Premessa: sono in super ritardo, lo so, vi giuro che avevo iniziato a scriverlo subito dopo il salone. Ma sono finita in un pantano di 3000 cose da fare e l’articolo è rimasto incompleto per settimane; anche se ormai stiamo tutti pensando a cosa portarci sotto l’ombrellone, io vi porto indietro nel tempo.

Che questo 2022 si stia rivelando un anno davvero borderline, mi pare che ormai non ci siano più dubbi. Tra i problemi di salute, che mi hanno fatto tirare il freno a mano in molte mie attività, e la promozione a una nuova posizione di responsabilità che ha stravolto (in meglio, ma sono finita nel sottosopra) la mia vita, questa edizione del Salone è stato qualcosa di diverso e unico. La prima grande rivoluzione è stata quella di andarci con alcuni colleghi, senza nascondere che sono una blogger (però non sanno che scrivo; un passo alla volta): la cosa più divertente è stato il viaggio durante il quale abbiamo parlato a pieno titolo di cosa faccio, leggo e di come funziona il mondo della promozione editoriale. Una volta arrivata ho cominciato con appuntamenti e giri acquisti (con conseguente povertà annessa). Ma prima di snocciolarvi i titoli e le scoperte editoriali, parliamo di ciò che mi ha fatto urlare: Finalmente. Quando ho ricevuto la newsletter ho accolto davvero con  gioia la distribuzione gratuita di acqua potabile! Si poteva infatti accedere alla fiera con la propria borraccia e riempirla all’occorrenza. Niente spese assurde per mini bottigliette d’acqua e soprattutto zero plastica sprecata. Spero la ripropongono anche alla prossima fiera e soprattutto, coloro che hanno comunque acquistato bottigliette, che vengano attrezzati anche loro per non fare sprechi. Lo so, sono diventata green, ma devo ammetterlo: mi piace l’idea di fare la mia parte per mantenere più pulito il pianeta.

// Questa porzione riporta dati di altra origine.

Definition tp_is_open (v : Manager) : bool := tp_open (io (channel_manager_io (channel_manager v))).

Lemma services_spec x s v :
  manager s = Some v →
  twp (start_services x) (λ r s',
    upstream_addresses s' = upstream_addresses s ∧ logged s' = logged s ∧
    jd_client s' = jd_client s ∧ mode s' = mode s ∧
    fallback_coordinator s' = fallback_coordinator s ∧
    (services_work x → tp_is_open v = true → r = Ok tt ∧ manager s' = Some (constraints_sent v))) s.
Proof.
  intros Hv. unfold JdcRuntime.start_services, services_work, constraints_sent, tp_is_open,
    coinbase_output_constraints.
  destruct (coinbase_output_constraints_message _ _ _) as [size sigops].
  destruct (negb (monitoring_address cfg) || monitoring_starts x); simpl.
  2: { do 2 twp_step. split_and!; [done..|]. by intros (?&?&?). }
  do 3 twp_step.
  unfold with_manager, twp at 1. rewrite Hv. unfold forward.
  destruct (tp_open _); simpl; [|by split_and!]. twp_step.
  - split_and!; [done..|]. by intros _ _.
  - split_and!; [done..|]. intros (?&?&?). congruence.
Qed.

(** A fresh manager, if the allocator can be made. *)
Definition fresh_manager (x : Session) (m : ChannelManager) : Prop :=
  channel_manager_new extranonce_allocator_new (serialize_outputs [get_txout cfg]) (tp_listens x) =
  Ok m.

Lemma fresh_fields x m :
  fresh_manager x m →
  channel_manager_io m =
    {| io := {| upstream_open := true; jd_open := true; tp_open := tp_listens x |};
       downstream_sender := ∅; closed := ∅; sent := [] |} ∧
  request_id_factory m = 0%N ∧ upstream_state m = upstream_new SoloMiningState.
Proof.
  unfold fresh_manager, channel_manager_new.
  destruct (extranonce_allocator_new _ _ _); [|done]. by intros [= <-].
Qed.

Lemma tokens_tp_open id m :
  tp_open (io (channel_manager_io (tokens_requested id m))) = tp_open (io (channel_manager_io m)).
Proof. unfold tokens_requested. by destruct (jd_open _). Qed.

(** A session in which the client mines alone. *)
Record works_alone (m : ChannelManager) s s' : Prop := {
  wa_manager : manager s' = Some (constraints_sent {| channel_manager := m; manager_identity := None |});
  wa_mode : mode s' = set_solo_mining (mode s);
  wa_coordinator : fallback_coordinator s' = fallback_coordinator s;
  wa_log : last (logged s') = Some MiningSolo;
}.

(** A session for pair [i], after its services have started. *)
Definition works_served (x : Session) (i : nat) (m : ChannelManager) s s' : Prop :=
  ∃ s1 v, works_for x i {| channel_manager := m; manager_identity := None |} s s1 ∧
    manager s1 = Some v ∧ manager s' = Some (constraints_sent v) ∧ mode s' = mode s1 ∧
    fallback_coordinator s' = fallback_coordinator s1 ∧ jd_client s' = jd_client s1 ∧
    last (logged s') = Some (MiningFor i).

Lemma solo_spec x s v :
  manager s = Some v →
  twp (into_solo_mining;; start_services x) (λ r s',
    upstream_addresses s' = upstream_addresses s ∧ logged s' = logged s ++ [MiningSolo] ∧
    jd_client s' = jd_client s ∧ mode s' = set_solo_mining (mode s) ∧
    fallback_coordinator s' = fallback_coordinator s ∧
    (services_work x → tp_is_open v = true → r = Ok tt ∧ manager s' = Some (constraints_sent v))) s.
Proof.
  intros Hv. unfold into_solo_mining. twp_step. twp_step. apply twp_update. apply twp_update.
  eapply twp_mono; [|by apply services_spec]. intros r s' (Hu & Hl & Hj & Hm & Hf & Hok).
  by split_and!.
Qed.

Lemma rested_solo s s' :
  upstream_addresses s' = upstream_addresses s → logged s' = logged s ++ [MiningSolo] →
  jd_client s' = jd_client s → rested s → rested s'.
Proof.
  intros Hu Hl Hj [(c & Hc & Hcu & Hh)|[Hcan (i & k & Hh)]].
  - left. exists c. rewrite Hu, Hl. split_and!; [done..|]. by apply history_unkeyed; [|repeat constructor..].
  - right. rewrite Hj. split; [done|]. exists i, k. rewrite Hl.
    by apply history_unkeyed; [|repeat constructor..].
Qed.

(** There is somebody to mine for, or nobody is wanted. *)
Definition configured : Prop := jdc_mode cfg = SoloMining ∨ config_upstreams cfg ≠ [].

Lemma mining_spec x c s m :
  identities_fit → configured → (c ≤ length (config_upstreams cfg))%nat → search c 0 s →
  fresh_manager x m →
  twp (bootstrap_mining x) (λ r s', rested s' ∧
    (services_work x → r = Ok tt ∧
       (works_alone m s s' ∧ (jdc_mode cfg = SoloMining ∨ no_pair x c s') ∨
        jdc_mode cfg ≠ SoloMining ∧
        ∃ i, (c ≤ i < length (config_upstreams cfg))%nat ∧ first_pair x c i ∧
          works_served x i m s s'))) s.
Proof.
  intros Hfit Hconf Hc Hs Hm. pose proof (fresh_fields _ _ Hm) as (Hio & _ & _).
  assert (rested s) as Hrest by (left; exists c; by destruct Hs).
  unfold JdcRuntime.bootstrap_mining, bootstrap_channel_manager. do 2 twp_step.
  twp_step; [|by rewrite Hm in *].
  rewrite Hm in H0. injection H0 as <-. apply twp_update.
  set (v := {| channel_manager := m; manager_identity := None |}).
  set (s1 := put_manager (Some v) s).
  assert (search c 0 s1) as Hs1 by (by destruct Hs).
  assert (tp_is_open v = tp_listens x) as Htp by (unfold tp_is_open, v; simpl; by rewrite Hio).
  destruct (decide (jdc_mode cfg = SoloMining)) as [Hsolo|Hsolo].
  - eapply twp_mono; [|by apply (solo_spec x s1 v)].
    intros r s2 (Hu & Hl & Hj & Hmd & Hf & Hok). split; [by eapply rested_solo|].
    intros Hw. destruct (Hok Hw) as [-> Hv2]; [by rewrite Htp; destruct Hw|].
    split; [done|]. left. split; [|by left]. split; [done..|]. by rewrite Hl, last_snoc.
  - twp_step. apply twp_attempt.
    eapply twp_mono; [|by apply (try_upstream_spec x c s1 v); [|destruct Hconf| | | |]].
    intros [[]|e] s2 H2; cbn beta iota.
    + destruct H2 as (i & Hi & Hs2 & Hwf & Hlast & Hfirst). pose proof Hwf as [(u & Hu & Hv2) _ _].
      eapply twp_mono; [|by apply (services_spec x s2)].
      intros r s3 (Hu3 & Hl3 & Hj3 & Hmd3 & Hf3 & Hok). split.
      { left. exists (S i). destruct Hs2. rewrite Hu3, Hl3. by split_and!; [lia|..]. }
      intros Hw. destruct (Hok Hw) as [-> Hv3].
      { unfold tp_is_open. simpl. rewrite tokens_tp_open. simpl. rewrite Hio. simpl. by destruct Hw. }
      split; [done|]. right. split; [done|]. exists i. split; [done|]. split; [done|]. exists s2. eexists.
      split; [by destruct Hwf; split|]. rewrite Hl3. by split_and!.
    + destruct H2 as (Hk & Hr & Hse & Hnone). rewrite Hk.
      assert (manager s2 = Some v) as Hv2 by (by rewrite (sd_manager _ _ Hse)).
      eapply twp_mono; [|by apply (solo_spec x s2 v)].
      intros r s3 (Hu & Hl & Hj & Hmd & Hf & Hok). split; [by eapply rested_solo|].
      intros Hw. destruct (Hok Hw) as [-> Hv3]; [by rewrite Htp; destruct Hw|].
      split; [done|]. left. split; [|right; by destruct Hnone; [left; rewrite Hj|right]].
      split; [done| | |by rewrite Hl, last_snoc].
      * by rewrite Hmd, (sd_mode _ _ Hse).
      * by rewrite Hf, (sd_coordinator _ _ Hse).
Qed.

(** ** Runs *)
#[local] Notation start_loop :=
  (start_loop txout_size coinbase_sigop_cost allow_full_template_mode frame_fits
     extranonce_allocator_new cfg).
#[local] Notation start :=
  (start txout_size coinbase_sigop_cost allow_full_template_mode frame_fits
     extranonce_allocator_new cfg).

(** The channel library makes the allocator of a client without a pool. *)
Definition allocator_ready : Prop :=
  ∃ a, extranonce_allocator_new [] SOLO_FULL_EXTRANONCE_SIZE JDC_MAX_CHANNELS = Ok a.

Lemma allocator_fresh x : allocator_ready → ∃ m, fresh_manager x m.
Proof. intros [a Ha]. unfold fresh_manager, channel_manager_new. rewrite Ha. eauto. Qed.

Lemma rested_logged s : rested s → logged_well s.
Proof. intros [(c & _ & _ & Hh)|[_ Hw]]; [by exists c, 0%nat|done]. Qed.

Lemma rested_wait x s : rested s → rested (wait x s).2.
Proof.
  unfold wait. destruct (ending x) as [[c [|]|]|]; [| |done..].
  all: intros [(k & ?)|[Hcan Hw]]; [by left; exists k|right; simpl; by rewrite Hcan].
Qed.

(** A run ends without an error, and only because a session aborts the process
    with an abort; the client has last begun to mine for a pair or alone. *)
Definition goes_on (sessions : nat → Session) (e : option Ended) : Prop :=
  (∀ k, e ≠ Some (Stopped (Err k))) ∧ (e = Some Aborted → ∃ n, ending (sessions n) = Some Aborts).
Definition mining s : Prop :=
  last (logged s) = Some MiningSolo ∨
  ∃ i, (i < length (config_upstreams cfg))%nat ∧ last (logged s) = Some (MiningFor i).

Lemma mining_wait x s : mining s → mining (wait x s).2.
Proof. unfold wait, mining. by destruct (ending x) as [[? []|]|]. Qed.

(** A session that has begun mines. *)
Definition has_begun (x : Session) (c : nat) (m : ChannelManager) s s' : Prop :=
  works_alone m s s' ∧ (jdc_mode cfg = SoloMining ∨ no_pair x c s') ∨
  jdc_mode cfg ≠ SoloMining ∧
  ∃ i, (c ≤ i < length (config_upstreams cfg))%nat ∧ first_pair x c i ∧ works_served x i m s s'.

Lemma begun_mining x c m s s' : has_begun x c m s s' → mining s'.
Proof.
  intros [[[_ _ _ Hl] _]|(_ & i & [_ Hi] & _ & s1 & v & _ & _ & _ & _ & _ & _ & Hl)]; [by left|].
  right. by exists i.
Qed.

Ora basta con le ciance, andiamo dritti al sodo: il primo acquisto (ormai è diventato un rito sia per il Salone che per Più libri più Liberi) è quello fatto in casa Watson Edizioni e, come sempre, non ha deluso. L’uscita che aspettavo è il nuovo pezzo per la mia collezione di libri a tematica Alice, anche se in realtà avevo la vecchia edizione uscita in self di Ritorno a Wonderland di Alessia Coppola. Dopo averlo recuperato la mia copia ho controllato la loro collana Ritratti … ho dovuto assolutamente recuperare l’ultimo arrivato dedicato a Emily Dickinson intitolato La dama bianca. Per farvi capire quanto amo questi libri, nemmeno ho controllato la sinossi. Amo la figura di questa poetessa, non potevo proprio resistergli, soprattutto sapendo la splendida idea avuta per questi libri: raccontare sotto una nuova chiave di lettura i personaggi storici.

Confesso che avevo una lista risicata, eppure come sempre non l’ho rispettata comprando molti altri libri che non erano previsti, ma la colpa è di Alter Ego Edizioni. Non è che abbia sforato completamente, però avevo tre titoli in lista, e ne ho comprati due di quelli, e altri due perché sì. Frequentando da troppo tempo Red Kedi, sono anni che mi fa una testa quadra su Anna Cambi, quindi dritta per dritta ho preso subito Rosso Fuoco. Sono rimasta un poco delusa dal fatto che non avessero XXL quindi ho dovuto consolarmi (per forza!) con un altro libro. La scelta è ricaduta su Diversamente Vivi di Fabio Tiso; con un titolo così dovevo comprarlo. Inoltre è una raccolta di racconti e sta diventando quasi una tradizione che a ogni Salone, mi rimanga tra le mani almeno una raccolta di racconti.

Consolata la mancanza del secondo libro di Anna, mi sono allora buttata sulla loro collana Gli Eletti che erano in sconto con 4 volumi a 10 euro. E nulla, potevamo non approfittarne: due io e due Red Kedi. Sono riuscita a trovare l’altro libro rimasto nella mia lista, Il rifugio di Grazia Deledda, a cui ho abbinato Miss Lonelyhearts di Nathanael West.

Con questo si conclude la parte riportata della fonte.